The VF Corporation agreed on Monday to buy the Timberland Company, the boot maker, for about $2 billion in cash, paying a big premium in an effort to bolster its outdoor clothing offerings.
VF, which already owns lines like Wrangler and 7 for All Mankind, will add Timberland to a stable of outdoor brands like the North Face and Eastpak.
The outdoor and action sports business reported a 14 percent gain in revenue last year, to $3.2 billion.Eric C. Wiseman, VF’s chairman and chief executive, described the Timberland deal on Monday as a “transformative” acquisition that will add footwear to his company’s fastest-growing unit.
“We are confident in our ability to take big brands and make them bigger,” he said during an investor conference call.
Still, VF is paying up: Under the terms of the deal, it will pay $43 a share, a more than 40 percent premium to Timberland’s Friday closing price.
Founded in Abington, Mass., in 1952 by the Swartz family, Timberland became synonymous with American work garments and outdoor clothing, particularly with its hard-wearing boots. But the company has faced rising materials costs, with its operating margins falling to just 9 percent last year. It reported a 30 percent drop in first-quarter profits this year.

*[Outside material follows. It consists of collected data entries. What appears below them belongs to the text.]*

(* ===== verification/NodeSafety.v ===== *)
(** * The node keeps its carriers, signals and sessions straight

    The interleavings of the node's critical sections and sweeps ([nreach]),
    the invariant they keep, and the theorems on readiness signals,
    generations, loss sweeps, rebinds and resets.  The last section runs the
    node on concrete carriers. *)
From S2P Require Export Node BootstrapUp.
From S2P Require Import CarrierOps Relay.
#[local] Open Scope Z_scope.

Section safety.
Context {C : Type} `{!CarrierOps C, !CarrierLaws C}.
Implicit Types n : Node (C := C).

(** ** The shape of a node: its handles, registries and signals *)

(** Every handle keeps its identity and no carrier comes back to life. *)
Definition same_handles n n' : Prop :=
  length (handlesT n') = length (handlesT n)
  ∧ ∀ (h : href) x', handlesT n' !! h = Some x' →
      ∃ x, handlesT n !! h = Some x ∧ h_gen x' = h_gen x ∧ h_id x' = h_id x ∧ h_dir x' = h_dir x
           ∧ (carrier_ready (h_carrier x') = true → carrier_ready (h_carrier x) = true).

(** What session and stream operations leave alone. *)
Definition plane_kept n n' : Prop :=
  upReg n' = upReg n ∧ downReg n' = downReg n ∧ genSeq n' = genSeq n ∧ upReadyClosed n' = upReadyClosed n
  ∧ downReadyClosed n' = downReadyClosed n ∧ n_role n' = n_role n ∧ same_handles n n'.

Lemma same_handles_refl n : same_handles n n.
Proof. split; [done|]. intros h x Hx. exists x. done. Qed.

Lemma plane_kept_refl n : plane_kept n n.
Proof. split_and!; try done. apply same_handles_refl. Qed.

Lemma plane_kept_trans n1 n2 n3 : plane_kept n1 n2 → plane_kept n2 n3 → plane_kept n1 n3.
Proof.
  intros (A1 & A2 & A3 & A4 & A5 & A6 & A7 & A8) (B1 & B2 & B3 & B4 & B5 & B6 & B7 & B8).
  split_and!; try congruence. split; [congruence|]. intros h x3 Hx3. destruct (B8 h x3 Hx3) as (x2 & Hx2 & ? & ? & ? & Hr2).
  destruct (A8 h x2 Hx2) as (x1 & Hx1 & ? & ? & ? & Hr1). exists x1. split_and!; try congruence. auto.
Qed.

Lemma plane_same n n' :
  upReg n' = upReg n → downReg n' = downReg n → genSeq n' = genSeq n → upReadyClosed n' = upReadyClosed n →
  downReadyClosed n' = downReadyClosed n → n_role n' = n_role n → handlesT n' = handlesT n → plane_kept n n'.
Proof.
  intros ? ? ? ? ? ? E. split_and!; try done. unfold same_handles. rewrite E. apply same_handles_refl.
Qed.

Lemma plane_onSession r op n : plane_kept n (onSession r op n).
Proof. by apply plane_same. Qed.

Lemma plane_note e n : plane_kept n (note e n).
Proof. by apply plane_same. Qed.

Lemma plane_send h id t p n : plane_kept n (send h id t p n).
Proof. by apply plane_same. Qed.

Lemma plane_setCarrier h f n :
  (∀ x, handlesT n !! (h : href) = Some x → carrier_ready (f (h_carrier x)) = true → carrier_ready (h_carrier x) = true) →
  plane_kept n (setCarrier h f n).
Proof.
  intros Hf. split_and!; try done. split; [apply length_alter|]. intros h' x'. cbn. destruct (decide (h' = h)) as [->|Hne].
  - rewrite list_lookup_alter_eq. intros (x & E & ->)%fmap_Some. exists x. split_and!; try done. exact (Hf x E).
  - rewrite list_lookup_alter_ne by done. intros Hx. by exists x'.
Qed.

Lemma plane_deregister h id n : plane_kept n (setCarrier h (carrier_deregister id) n).
Proof. apply plane_setCarrier. intros x _ Hx. by rewrite deregister_ready in Hx. Qed.

Lemma plane_register h id x n :
  handlesT n !! h = Some x → plane_kept n (setCarrier h (λ _, snd (carrier_register id (h_carrier x))) n).
Proof. intros Hx. apply plane_setCarrier. intros y Hy. rewrite Hx in Hy. injection Hy as <-. by rewrite register_ready. Qed.


Create HintDb plane.
#[local] Hint Resolve plane_kept_refl plane_onSession plane_note plane_send plane_deregister : plane.

(** Chains of such operations, from the outermost in. *)
Ltac plane :=
  repeat first
    [ solve [eauto with plane]
    | match goal with
      | |- plane_kept _ (note ?e ?m) => apply (plane_kept_trans _ m); [|apply plane_note]
      | |- plane_kept _ (send ?h ?i ?t ?p ?m) => apply (plane_kept_trans _ m); [|apply plane_send]
      | |- plane_kept _ (onSession ?r ?o ?m) => apply (plane_kept_trans _ m); [|apply plane_onSession]
      | |- plane_kept _ (setCarrier ?h (carrier_deregister ?i) ?m) => apply (plane_kept_trans _ m); [|apply plane_deregister]
      | |- context [if ?b then _ else _] => destruct b
      end ].

Lemma plane_failRebind r dir n : plane_kept n (failRebind r dir n).
Proof. unfold failRebind. plane. Qed.

Lemma plane_registered h id x ok c' n :
  handlesT n !! h = Some x → carrier_register id (h_carrier x) = (ok, c') → plane_kept n (setCarrier h (λ _, c') n).
Proof. intros Hx E. pose proof (plane_register h id x n Hx) as H. by rewrite E in H. Qed.

Lemma plane_rebindClaimed dir h o r n : plane_kept n (snd (rebindClaimed dir h o r n)).
Proof.
  unfold rebindClaimed. destruct (handlesT n !! h) as [x|] eqn:Hx; [|plane]. set (id := streamIDOf _ _).
  destruct (carrier_register id (h_carrier x)) as [ok c'] eqn:E. pose proof (plane_registered h id x ok c' n Hx E) as Hreg.
  destruct ok; cbn [negb]; [|eapply plane_kept_trans; [exact Hreg|apply plane_failRebind]].
  case_bool_decide; [cbn [snd]; eapply plane_kept_trans; [exact Hreg|]; eapply plane_kept_trans; [|apply plane_failRebind]; plane|].
  set (n1 := if bool_decide _ then _ else _).
  assert (plane_kept n n1) as H1.
  { unfold n1. eapply plane_kept_trans; [exact Hreg|]. case_bool_decide; plane. }
  destruct (Att dir (heap n1 r)); [|done]. destruct (fst _); cbn [negb snd]; (eapply plane_kept_trans; [exact H1|]; plane).
Qed.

On an investor call with analysts, VF’s chief financial officer, Bob Shearer, said his company planned to raise its new acquisition’s operating margin to 15 percent, in line with the rest of the conglomerate’s brands.VF executives appeared confident that it could wring profits by improving Timberland’s business performance, primarily by folding it into the apparel giant’s global platform and cutting costs.

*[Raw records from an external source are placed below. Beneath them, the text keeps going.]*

Lemma narrow_fmin_one x : narrow x = true → narrow (fmin fone x) = true.
Proof.
  intros Hx. rewrite fone_eq. destruct x as [[]|[]| |[] m e]; try done;
    unfold fmin; by destruct (flt _ _).
Qed.

(** *** No negative zero

    The order of [sort.Float64s] is total and determines the value, once -0
    is excluded. *)
Definition unsigned (x : float64) : bool :=
  match x with
  | S754_nan => true
  | S754_zero s | S754_infinity s | S754_finite s _ _ => negb s
  end.

Lemma of_Z_unsigned z : 0 ≤ z → unsigned (of_Z z) = true.
Proof.
  intros Hz. destruct z as [|p|p]; [done| |lia]. unfold of_Z. simpl. unfold binary_round.
  destruct (shl_align _ _ _) as [m e].
  pose proof (round_aux_sign false (Zpos m) e loc_Exact ltac:(lia)).
  by destruct (binary_round_aux _ _ _ _ _ _); subst.
Qed.

Lemma fdiv_unsigned x y : unsigned x = true → unsigned y = true → unsigned (fdiv x y) = true.
Proof.
  destruct x as [[]|[]| |[] mx ex], y as [[]|[]| |[] my ey]; try done; intros _ _.
  unfold fdiv, SFdiv. pose proof (div_core_nonneg mx ex my ey).
  destruct (SFdiv_core_binary _ _ _ _ _ _) as [[q e] l]. simpl xorb.
  pose proof (round_aux_sign false q e l ltac:(done)).
  by destruct (binary_round_aux _ _ _ _ _ _); subst.
Qed.

Lemma flt_zero_unsigned x : flt fzero x = true → unsigned x = true.
Proof. by destruct x as [[]|[]| |[] m e]. Qed.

Though Timberland’s popularity in the United States surged years ago, the brand remains popular in high-growth markets like China. The company also has a foothold in Japan, where VF is still building out its presence.In Timberland, VF also sees an opportunity to expand its presence overseas.

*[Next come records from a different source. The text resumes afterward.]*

Definition snapshotOf (c : PolicyConfig) (now : Time) (id : CarrierID) (h : CarrierHealth) : CarrierSnapshot :=
  let comp := scoreLocked c h now in
  {| cs_ID := id; cs_State := carrierState_String (State h); cs_Score := Total comp;
     cs_GoodputMiBps := GoodputEWMA h; cs_ProbeGoodputMiBps := ProbeGoodputEWMA h;
     cs_SuccessRatio := Success comp; cs_StallCount := StallCount h;
     cs_StallRatePer100MiB := stallRatePer100MiB h; cs_TTFBP50MS := Milliseconds (ttfbP50Locked h);
     cs_FlapCount := flapCountLocked c h now; cs_ResetCount := resetCountLocked c h now;
     cs_Rebinds := Rebinds h; cs_ConnectRTTMS := Milliseconds (ConnectRTTLast h);
     cs_GateReason := GateReason h; cs_Eligible := Eligible comp;
     cs_CooldownRemainingSec :=
       if bool_decide (State h = stateExcluded) && negb (IsZero (CooldownUntil h)) then
         let rem := Sub (CooldownUntil h) now in
         if 0 <? rem then trunc (Seconds rem) else 0
       else 0;
     cs_ProbeBytesToday := ProbeBytesToday h; cs_ProbeBudgetBytes := ProbeDailyBudgetBytes c;
     cs_ProbeExhausted := ProbingEnabled c && (0 <? ProbeDailyBudgetBytes c)
                          && (ProbeDailyBudgetBytes c <=? ProbeBytesToday h) |}.

Definition HealthSnapshotNow (now : Time) (p : Policy) : HealthSnapshot :=
  {| hs_Mode := Mode (cfg p); hs_Adaptive := streqb (Mode (cfg p)) PolicyAdaptive;
     hs_Carriers := omap (λ id, snapshotOf (cfg p) now id <$> health p !! id) (ids p);
     hs_Incumbent := incumbent p; hs_LastEval := lastEval p |}.

(** Ordinals of the metrics surface. *)
Definition ordinal (names : list gostring) (s : gostring) : Z :=
  match list_find (λ n, n = s) names with Some (i, _) => Z.of_nat i | None => Z.of_nat (length names) end.

Definition gateReasonOrdinal (reason : gostring) : Z :=
  ordinal [[]; lit "H1 probe"; lit "H2 flap"; lit "H3 auth"; lit "H4 stall"; lit "success_ratio";
           lit "stall_rate"; lit "not_active"] reason.

Definition stateOrdinal (name : gostring) : Z :=
  ordinal [lit "candidate"; lit "active"; lit "excluded"; lit "half_open"] name.

(** ** Histories *)
Inductive op :=
| OPassiveBytes (id : CarrierID) (bytes : Z) (now : Time)
| OPending (id : CarrierID) (now : Time)
| OStall (id : CarrierID) (dur : Duration) (now : Time)
| OStreamOutcome (id : CarrierID) (ok : bool) (ttfb : Duration)
| OReset (id : CarrierID) (now : Time)
| OFlap (id : CarrierID) (now : Time)
| OAuthFail (id : CarrierID) (now : Time)
| ORebind (id : CarrierID)
| OConnectRTT (id : CarrierID) (rtt : Duration)
| OProbe (id : CarrierID) (ok : bool) (goodput : float64) (bytes : Z) (now : Time) (full : bool)
| OCanProbe (id : CarrierID) (bytes : Z) (now : Time)
| OEvaluate (now : Time)
| OPick (now : Time).

Section histories.
Variable pow : float64 → float64 → float64.
Variable midnight : Time → Time.

Definition step (p : Policy) (o : op) : Policy :=
  match o with
  | OPassiveBytes id bytes now => RecordPassiveBytes pow id bytes now p
  | OPending id now => RecordPending id now p
  | OStall id dur now => RecordStall id dur now p
  | OStreamOutcome id ok ttfb => RecordStreamOutcome id ok ttfb p
  | OReset id now => RecordReset id now p
  | OFlap id now => RecordFlap id now p
  | OAuthFail id now => RecordAuthFail id now p
  | ORebind id => RecordRebind id p
  | OConnectRTT id rtt => RecordConnectRTT id rtt p
  | OProbe id ok gp bytes now full => RecordProbe pow midnight id ok gp bytes now full p
  | OCanProbe id bytes now => (canProbe midnight id bytes now p).2
  | OEvaluate now => Evaluate now p
  | OPick now => (PickForNewStream now p).2
  end.

Definition run (p : Policy) (os : list op) : Policy := foldl step p os.
End histories.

VF executives expect to reap benefits from the Timberland deal soon after its closing, which is expected in the third quarter this year. Timberland is expected to begin adding to VF’s earnings by 45 cents a share this year and 90 cents next year, excluding acquisition costs.
VF plans to keep Timberland based in Stratham, N.H. Members of the Swartz family have agreed to support the deal.
The Timberland sale appeared to stoke hopes that other outdoor apparel makers could soon go on the block as well. Among the big gainers was Wolverine World Wide, another maker of rugged work boots, whose shares jumped about 5.1 percent to $39.08.
Columbia Sportswear, another purveyor of activewear, rose 1.7 percent to $59.43.
Shares of VF also rose, gaining 10 percent on Monday to $101.01. Usually, an acquirer’s shares fall after a deal is announced, as shareholders worry about the transaction being overpriced.
Shares in Timberland soared 44 percent to $43.20.
Analysts praised the deal, citing VF’s history of integrating brands into its business platform.
“We regard Timberland as a high-quality brand that has been operationally challenged for a number of years,” analysts at Sterne Agee wrote in a research note on Monday. “We believe that VF has exhibited a strong track record and the capabilities to rectify many of the historical problems.”